Something really fascinating that Shriver does in this short book is play upon the readers’ sympathy for her characters. It strangely feels like you’re meeting them in a social situation so naturally make your own assumptions and judgements about them. Jillian is prone to vociferously declaring opinions and attitudes without stopping to consider the feelings of other people. At one point she rants about how surprising it is that idiosyncratic people form romances and ends with “timid Filipina housemaids with wide, bland faces and one leg shorter than the other. It was astonishing that so many far-fetched candidates for undying devotion managed to marry, or something like it.” This casually offensive statement made me naturally side with Paige who has a politically correct and censorious nature. But Paige’s method for slowly severing the friendship between Weston and Jillian begins to feel so cruel, I couldn’t help but empathize with Jillian’s desperate attempts to maintain familiar intimacies with Weston even when it’s clear he’s emotionally pulling away from her.

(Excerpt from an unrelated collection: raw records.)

(* ===== verification/Recovery.v ===== *)
(** WAL recovery ([src/wal/recovery.rs]): the frame scan with the torn-tail
    rule, the replay of every segment in id order, the rewrite that truncates a
    dirty tail. *)
From Stdlib Require Import Strings.String.
From S2P Require Export Frame Segment.

Module Recovery.
Import Segment.

Inductive StopReason : Type := Clean | Truncated | BadCrc.
#[global] Instance stop_reason_eq_dec : EqDecision StopReason.
Proof. solve_decision. Defined.

Record Recovered : Type := mkRecovered {
  records : list bytes;
  tail_segment : option Z;
  tail_valid_len : Z;
  stop_reason : StopReason;
}.
(** [Recovered::default()]. *)
Definition recovered_default : Recovered := mkRecovered [] None 0 Clean.

Section recovery.
Context `{!Crc32}.

(** The loop of [scan_buffer].  A decoded frame is at least a header long, so
    one turn per byte and a last one are enough fuel. *)
Fixpoint scan_loop {E} (fuel : nat) (buf : bytes) (out : list bytes) (off : Z)
    : outcome E (list bytes * (Z * StopReason)) :=
  match fuel with
  | O => Panic
  | Datatypes.S fuel' =>
      if decide (off = blen buf) then Ok (out, (off, Clean))
      else match Frame.decode buf off with
           | Ok f => scan_loop fuel' buf (out ++ [Frame.payload f]) (off + Frame.total_len f)
           | Err Frame.Truncated => Ok (out, (off, Truncated))
           | Err Frame.BadCrc => Ok (out, (off, BadCrc))
           | Panic => Panic
           end
  end.

(** [scan_buffer(buf, out)]: the records pushed onto [out], where the valid
    prefix ends, why the scan stopped. *)
Definition scan_buffer {E} (buf : bytes) (out : list bytes)
    : outcome E (list bytes * (Z * StopReason)) :=
  scan_loop (Datatypes.S (List.length buf)) buf out 0.

Context {S : Type} `{!Storage S}.

(** The segment loop of [recover], which breaks at the first dirty segment. *)
Fixpoint recover_loop (segments : list (Z * path)) (result : Recovered)
    : M S StorageError Recovered :=
  match segments with
  | [] => mret result
  | (id, p) :: rest =>
      buf ← read_all p;
      '(recs, (valid_len, reason)) ← of_outcome (scan_buffer buf (records result));
      let result := mkRecovered recs (Some id) valid_len reason in
      if decide (reason ≠ Clean) then mret result
      else recover_loop rest result
  end.

(** [recover(fs, dir)]. *)
Definition recover (dir : path) : M S StorageError Recovered :=
  segments ← list_segments dir;
  recover_loop segments recovered_default.

(** [tmp_path(dir, id)]. *)
Definition tmp_path (dir : path) (id : Z) : path := join dir (fmt020 id ++ lit ".wal.tmp").

(** [truncate_tail(fs, dir, tail_segment, valid_len)]. *)
Definition truncate_tail (dir : path) (tail valid_len : Z) : M S StorageError () :=
  let p := segment_path dir tail in
  current ← fs_len p;
  if decide (current ≤ valid_len) then mret () else
  buf ← read_all p;
  keep ← of_outcome (slice buf 0 valid_len);
  let tmp := tmp_path dir tail in
  _ ← ignore_err (fs_delete tmp);
  _ ← fs_create tmp;
  _ ← fs_append tmp keep;
  _ ← fs_sync_file tmp;
  _ ← fs_rename tmp p;
  fs_sync_dir dir.

End recovery.

(** * The scan *)

Section scan.
Context `{!Crc32, !Crc32Laws}.
Implicit Types ps rs : list bytes.

(** The bytes of a log holding the records [ps]. *)
Definition frames ps : bytes := concat (Frame.encode <$> ps).

(** Records a frame can carry. *)
Definition small (p : bytes) : Prop := blen p < 2 ^ 32.

Lemma frames_app ps rs : frames (ps ++ rs) = frames ps ++ frames rs.
Proof. unfold frames. by rewrite fmap_app, concat_app. Qed.
Lemma frames_snoc ps p : frames (ps ++ [p]) = frames ps ++ Frame.encode p.
Proof. rewrite frames_app. unfold frames. simpl. by rewrite app_nil_r. Qed.
Lemma frames_cons p ps : frames (p :: ps) = Frame.encode p ++ frames ps.
Proof. done. Qed.

Lemma length_encode p : (8 ≤ List.length (Frame.encode p))%nat.
Proof.
  pose proof (Frame.blen_encode p) as Hb. pose proof (blen_nonneg p).
  unfold Frame.HEADER_SZ, Frame.LEN_SZ, Frame.CRC_SZ, blen in *. lia.
Qed.

(** Scanning past the frames of [ps] hands the scan over to what follows. *)
Lemma scan_frames {E} fuel pre ps rest out :
  Forall small ps → blen (pre ++ frames ps ++ rest) ≤ u64_max →
  (List.length (frames ps ++ rest) < fuel)%nat →
  ∃ fuel', (List.length rest < fuel')%nat ∧
    scan_loop (E:=E) fuel (pre ++ frames ps ++ rest) out (blen pre) =
    scan_loop fuel' (pre ++ frames ps ++ rest) (out ++ ps) (blen (pre ++ frames ps)).
Proof.
  revert fuel pre out. induction ps as [|p ps IH]; intros fuel pre out Hs Hmax Hfuel.
  { exists fuel. by rewrite !app_nil_r. }
  apply Forall_cons in Hs as [Hp Hs]. rewrite frames_cons, <- !app_assoc in *.
  pose proof (length_encode p) as H8.
  destruct fuel as [|fuel]; [simpl in Hfuel; lia|]. cbn [scan_loop].
  rewrite decide_False.
  2:{ rewrite !blen_app, Frame.blen_encode. pose proof (blen_nonneg p).
      pose proof (blen_nonneg (frames ps)). pose proof (blen_nonneg rest).
      unfold Frame.HEADER_SZ, Frame.LEN_SZ, Frame.CRC_SZ. lia. }
  rewrite Frame.decode_encode_at by done. cbn [Frame.payload Frame.total_len].
  destruct (IH fuel (pre ++ Frame.encode p) (out ++ [p])) as (fuel' & Hf & E1).
  - done.
  - by rewrite <- app_assoc.
  - rewrite !length_app in *. lia.
  - exists fuel'. split; [done|].
    rewrite blen_app, <- !app_assoc in E1. rewrite E1. done.
Qed.

Lemma scan_loop_stop {E} fuel buf out off e :
  off ≠ blen buf → (0 < fuel)%nat → Frame.decode buf off = Err e →
  scan_loop (E:=E) fuel buf out off =
  Ok (out, (off, match e with Frame.Truncated => Truncated | Frame.BadCrc => BadCrc end)).
Proof.
  intros Hoff Hf Hd. destruct fuel; [lia|]. simpl. rewrite decide_False, Hd by done.
  by destruct e.
Qed.

(** A log of whole frames is scanned cleanly, in order. *)
Lemma scan_clean {E} ps out :
  Forall small ps → blen (frames ps) ≤ u64_max →
  scan_buffer (E:=E) (frames ps) out = Ok (out ++ ps, (blen (frames ps), Clean)).
Proof.
  intros Hs Hmax. unfold scan_buffer.
  destruct (scan_frames (E:=E) (Datatypes.S (List.length (frames ps))) [] ps [] out)
    as (fuel' & Hf & E1); try rewrite app_nil_r; simpl; [done|done|lia|].
  rewrite blen_nil, app_nil_r in E1. simpl in E1. rewrite E1.
  destruct fuel'; [simpl in Hf; lia|]. simpl. by rewrite decide_True.
Qed.

(** A log ending in a torn frame: everything before it is recovered. *)
Lemma scan_torn {E} ps p n out :
  Forall small ps → small p → blen (frames ps ++ Frame.encode p) ≤ u64_max →
  (0 < n < List.length (Frame.encode p))%nat →
  scan_buffer (E:=E) (frames ps ++ take n (Frame.encode p)) out =
  Ok (out ++ ps, (blen (frames ps), Truncated)).
Proof.
  intros Hs Hp Hmax Hn. unfold scan_buffer.
  assert (Hlen : List.length (take n (Frame.encode p)) = n) by (rewrite length_take; lia).
  destruct (scan_frames (E:=E)
    (Datatypes.S (List.length (frames ps ++ take n (Frame.encode p)))) []
    ps (take n (Frame.encode p)) out) as (fuel' & Hf & E1); simpl; [done| |lia|].
  { rewrite !blen_app in *. unfold blen in *. lia. }
  rewrite blen_nil in E1. simpl in E1. rewrite E1.
  apply (scan_loop_stop _ _ _ _ Frame.Truncated).
  - rewrite blen_app. unfold blen. rewrite Hlen. lia.
  - lia.
  - apply Frame.decode_torn; [done|done|lia].
Qed.

(** Soundness of any scan: what it returns is exactly the framed prefix of the
    buffer, and it is clean exactly when that prefix is the whole buffer. *)
Lemma scan_loop_sound {E} fuel buf out off res n reason :
  0 ≤ off ≤ blen buf → scan_loop (E:=E) fuel buf out off = Ok (res, (n, reason)) →
  ∃ ps pre post, res = out ++ ps ∧ buf = pre ++ frames ps ++ post ∧ blen pre = off ∧
    n = blen (pre ++ frames ps) ∧ (reason = Clean ↔ post = []) ∧ Forall small ps.
Proof.
  revert out off. induction fuel as [|fuel IH]; intros out off Hoff; simpl; [done|].
  case_decide as Hend.
  { intros [= <- <- <-]. exists [], buf, []. rewrite !app_nil_r. done. }
  destruct (Frame.decode buf off) as [f|e|] eqn:Hd; [| |done].
  - destruct (Frame.decode_sound buf off f (proj1 Hoff) Hd)
      as (pre & post & Hbuf & Hpre & Htl & Hsm).
    assert (Hcut : off + Frame.total_len f ≤ blen buf).
    { rewrite Hbuf, !blen_app, Htl, Hpre. pose proof (blen_nonneg post). lia. }
    pose proof (blen_nonneg (Frame.encode (Frame.payload f))).
    intros Hscan. apply IH in Hscan; [|lia].
    destruct Hscan as (ps & pre' & post' & -> & Hbuf' & Hpre' & -> & Hr & Hs).
    assert (pre' = pre ++ Frame.encode (Frame.payload f)) as ->.
    { apply (app_inj_1 _ _ (frames ps ++ post') post).
      - rewrite <- Hpre, Htl in Hpre'. unfold blen in *. rewrite length_app. lia.
      - rewrite <- Hbuf', Hbuf, <- app_assoc. done. }
    exists (Frame.payload f :: ps), pre, post'. rewrite frames_cons, <- !app_assoc in *.
    split_and!; try done. by constructor.
  - intros Hres.
    assert (res = out ∧ n = off ∧ reason ≠ Clean) as (-> & -> & Hr).
    { destruct e; by simplify_eq. }
    exists [], (take (Z.to_nat off) buf), (drop (Z.to_nat off) buf).
    change (frames []) with (@nil u8). rewrite !app_nil_r. simpl.
    assert (Hlen : blen (take (Z.to_nat off) buf) = off).
    { unfold blen in *. rewrite length_take. lia. }
    split_and!; [done|by rewrite take_drop|done|by rewrite Hlen| |done].
    split; [done|]. intros Hnil. apply (f_equal List.length) in Hnil.
    rewrite length_drop in Hnil. unfold blen in *. simpl in Hnil. lia.
Qed.

Lemma scan_sound {E} buf out res n reason :
  scan_buffer (E:=E) buf out = Ok (res, (n, reason)) →
  ∃ ps post, res = out ++ ps ∧ buf = frames ps ++ post ∧ n = blen (frames ps) ∧
    (reason = Clean ↔ post = []) ∧ Forall small ps.
Proof.
  intros Hsc. apply scan_loop_sound in Hsc as (ps & pre & post & -> & Hbuf & Hpre & -> & Hr & Hs);
    [|pose proof (blen_nonneg buf); lia].
  assert (pre = []) as -> by (destruct pre; [done|rewrite blen_cons in Hpre;
    pose proof (blen_nonneg pre); lia]).
  exists ps, post. done.
Qed.

(** The records a scan pushes do not depend on what was already there. *)
Lemma scan_loop_acc {E} fuel buf out off :
  scan_loop (E:=E) fuel buf out off =
  outcome_map (λ '(ps, r), (out ++ ps, r)) (scan_loop fuel buf [] off).
Proof.
  revert out off. induction fuel as [|fuel IH]; intros out off; simpl; [done|].
  case_decide; simpl; [by rewrite app_nil_r|].
  destruct (Frame.decode buf off) as [f|[]|]; simpl; rewrite ?app_nil_r; try done.
  rewrite IH, (IH [_]). destruct (scan_loop fuel buf [] _) as [[]|e|]; simpl; [|done..].
  by rewrite <- app_assoc.
Qed.
Lemma scan_acc {E} buf out :
  scan_buffer (E:=E) buf out = outcome_map (λ '(ps, r), (out ++ ps, r)) (scan_buffer buf []).
Proof. apply scan_loop_acc. Qed.

(** The scan always ends within its fuel, and never panics. *)
Lemma scan_loop_total {E} fuel buf out off :
  0 ≤ off ≤ blen buf → blen buf - off < Z.of_nat fuel →
  scan_loop (E:=E) fuel buf out off ≠ Panic ∧ ∀ e, scan_loop (E:=E) fuel buf out off ≠ Err e.
Proof.
  revert out off. induction fuel as [|fuel IH]; intros out off Hoff Hf; [lia|].
  simpl. case_decide; [done|].
  destruct (Frame.decode buf off) as [f|e|] eqn:Hd.
  - destruct (Frame.decode_sound buf off f (proj1 Hoff) Hd)
      as (pre & post & Hbuf & Hpre & Htl & Hsm).
    assert (off + Frame.total_len f ≤ blen buf).
    { rewrite Hbuf, !blen_app, Htl, Hpre. pose proof (blen_nonneg post). lia. }
    pose proof (length_encode (Frame.payload f)). apply IH; unfold blen in *; lia.
  - by destruct e.
  - by destruct (Frame.decode_no_panic buf off (proj1 Hoff)).
Qed.

Lemma scan_total {E} buf out :
  ∃ res n reason, scan_buffer (E:=E) buf out = Ok (res, (n, reason)).
Proof.
  destruct (scan_loop_total (E:=E) (Datatypes.S (List.length buf)) buf out 0) as [H1 H2].
  - pose proof (blen_nonneg buf). lia.
  - unfold blen. lia.
  - unfold scan_buffer. destruct (scan_loop _ _ _ _) as [[res [n reason]]|e|] eqn:Hs; [eauto|..].
    + by destruct (H2 e).
    + done.
Qed.

(** C27: on any bytes a segment may hold, the scan ends and returns the records of
    the longest prefix made of whole frames, the length of that prefix, and
    [Clean] exactly when the prefix is everything. *)
Theorem scan_longest_prefix (buf : bytes) :
  blen buf ≤ u64_max →
  ∃ ps rest reason,
    scan_buffer (E:=StorageError) buf [] = Ok (ps, (blen (frames ps), reason)) ∧
    buf = frames ps ++ rest ∧ Forall small ps ∧ (reason = Clean ↔ rest = []) ∧
    ∀ p post, small p → rest ≠ Frame.encode p ++ post.
Proof.
  intros Hmax. destruct (scan_total (E:=StorageError) buf []) as (ps & n & reason & Hsc).
  pose proof (scan_sound buf [] ps n reason Hsc) as (ps' & rest & E & Hb & -> & Hr & Hs). simpl in E. subst ps'.
  exists ps, rest, reason. split_and!; try done. intros p post Hp ->.
  rewrite (assoc_L (++)), <- frames_snoc in Hb.
  destruct (scan_frames (E:=StorageError) (Datatypes.S (length buf)) [] (ps ++ [p]) post []) as (fuel & Hf & E).
  - apply Forall_app. by repeat constructor.
  - by rewrite app_nil_l, <- Hb.
  - rewrite <- Hb. lia.
  - rewrite !app_nil_l, <- Hb in E. change (blen (A:=u8) []) with 0 in E.
    unfold scan_buffer in Hsc. rewrite E in Hsc.
    apply scan_loop_sound in Hsc as (ps2 & pre & post2 & E2 & _).
    + apply (f_equal length) in E2. rewrite !length_app in E2. simpl in E2. lia.
    + rewrite Hb, blen_app. pose proof (blen_nonneg post). pose proof (blen_nonneg (frames (ps ++ [p]))). lia.
Qed.

End scan.

Lemma scan_longest_prefix_witness :
  ∃ ps rest reason,
    scan_buffer (H:=Sample.crc) (E:=StorageError) (lit "torn") [] = Ok (ps, (blen (frames (H:=Sample.crc) ps), reason)) ∧
    lit "torn" = frames (H:=Sample.crc) ps ++ rest.
Proof.
  destruct (scan_longest_prefix (H:=Sample.crc) (H0:=Sample.crc_laws) (lit "torn")) as (ps & rest & reason & H1 & H2 & _);
    [done|]. by exists ps, rest, reason.
Defined.
End Recovery.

The pivotal object at the centre of this tale is an elaborate lamp which Jillian creates using bits of memorabilia from her life. She christens it “the standing chandelier.” As someone who refuses to “acknowledge the artificial boundary between fine art and craft” this creation is a work that she simply pours her heart into. It stands as an expression of feeling for all she wants to communicate but can’t because of her own sloppy form of social discourse. As the novella develops, it acquires a powerful meaning in the way that people optimistically share their innermost selves hoping to form a close connection. When this connection doesn’t last we’re left feeling achingly bereft as if a piece of ourselves and all that inner feelings we’ve shared have been stolen. That woundedness leads to cynicism and a view that “Human relations had a calculus, and sometimes you had to add up columns of gains and losses with the coldness of accountancy.”

I was caught off guard by what a tender and particularly moving form of loneliness Shriver portrays in this novella. The story encapsulates a solemn acknowledgement about the challenging complexity of human relationships. There’s an aching kind of melancholy caused from an emotional intimacy which has been severed and a sense of freefalling now that a support network has been lost. Shriver gets at this form of loss which goes beyond friendship or romance, but hints at that inner longing for a reciprocation of feeling which has been rebuffed or withdrawn. For such a short book “The Standing Chandelier” contains many powerful statements about all our various social connections and misconnections.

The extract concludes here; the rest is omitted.